**Activity:**
Scan the entries below, and for each line that includes the word "PromoteFinalizedCall", make a copy.

****************

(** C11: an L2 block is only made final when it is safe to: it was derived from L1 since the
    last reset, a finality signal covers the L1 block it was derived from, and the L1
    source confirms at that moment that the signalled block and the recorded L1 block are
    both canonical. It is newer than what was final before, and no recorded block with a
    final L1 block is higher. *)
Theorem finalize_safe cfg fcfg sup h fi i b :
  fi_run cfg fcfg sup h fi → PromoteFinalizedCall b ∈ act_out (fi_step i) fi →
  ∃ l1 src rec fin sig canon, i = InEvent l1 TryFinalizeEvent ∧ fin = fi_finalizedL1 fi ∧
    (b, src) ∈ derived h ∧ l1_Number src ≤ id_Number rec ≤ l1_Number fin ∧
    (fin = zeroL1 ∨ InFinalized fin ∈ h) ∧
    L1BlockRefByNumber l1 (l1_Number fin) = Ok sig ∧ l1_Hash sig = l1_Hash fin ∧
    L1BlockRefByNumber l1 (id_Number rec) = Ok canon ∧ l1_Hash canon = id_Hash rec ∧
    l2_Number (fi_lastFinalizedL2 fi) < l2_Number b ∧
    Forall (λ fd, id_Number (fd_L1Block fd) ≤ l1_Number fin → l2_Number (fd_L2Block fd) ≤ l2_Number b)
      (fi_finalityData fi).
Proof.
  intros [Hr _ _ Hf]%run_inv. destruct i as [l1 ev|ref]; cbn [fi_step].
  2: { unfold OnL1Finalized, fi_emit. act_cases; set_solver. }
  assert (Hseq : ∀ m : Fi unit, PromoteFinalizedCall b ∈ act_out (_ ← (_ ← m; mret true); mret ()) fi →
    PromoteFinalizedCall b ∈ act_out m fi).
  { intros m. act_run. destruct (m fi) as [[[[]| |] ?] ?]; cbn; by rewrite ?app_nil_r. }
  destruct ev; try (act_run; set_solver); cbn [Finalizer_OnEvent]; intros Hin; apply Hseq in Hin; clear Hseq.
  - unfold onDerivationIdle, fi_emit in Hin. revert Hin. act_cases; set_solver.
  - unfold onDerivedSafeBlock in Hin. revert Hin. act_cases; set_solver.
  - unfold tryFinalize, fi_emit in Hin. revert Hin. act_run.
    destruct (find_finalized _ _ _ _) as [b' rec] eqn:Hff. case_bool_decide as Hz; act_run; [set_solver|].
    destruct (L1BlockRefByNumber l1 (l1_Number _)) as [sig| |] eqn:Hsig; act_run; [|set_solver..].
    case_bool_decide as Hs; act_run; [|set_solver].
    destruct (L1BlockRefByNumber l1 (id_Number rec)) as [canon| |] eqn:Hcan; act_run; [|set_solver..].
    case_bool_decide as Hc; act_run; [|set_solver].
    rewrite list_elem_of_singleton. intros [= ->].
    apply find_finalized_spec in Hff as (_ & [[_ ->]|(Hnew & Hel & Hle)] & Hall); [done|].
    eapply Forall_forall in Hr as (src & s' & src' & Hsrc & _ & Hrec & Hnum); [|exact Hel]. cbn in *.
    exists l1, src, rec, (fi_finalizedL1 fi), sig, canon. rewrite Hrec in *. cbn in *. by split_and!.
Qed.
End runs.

****************

**Problem solution:**
  fi_run cfg fcfg sup h fi → PromoteFinalizedCall b ∈ act_out (fi_step i) fi →
  assert (Hseq : ∀ m : Fi unit, PromoteFinalizedCall b ∈ act_out (_ ← (_ ← m; mret true); mret ()) fi →
    PromoteFinalizedCall b ∈ act_out m fi).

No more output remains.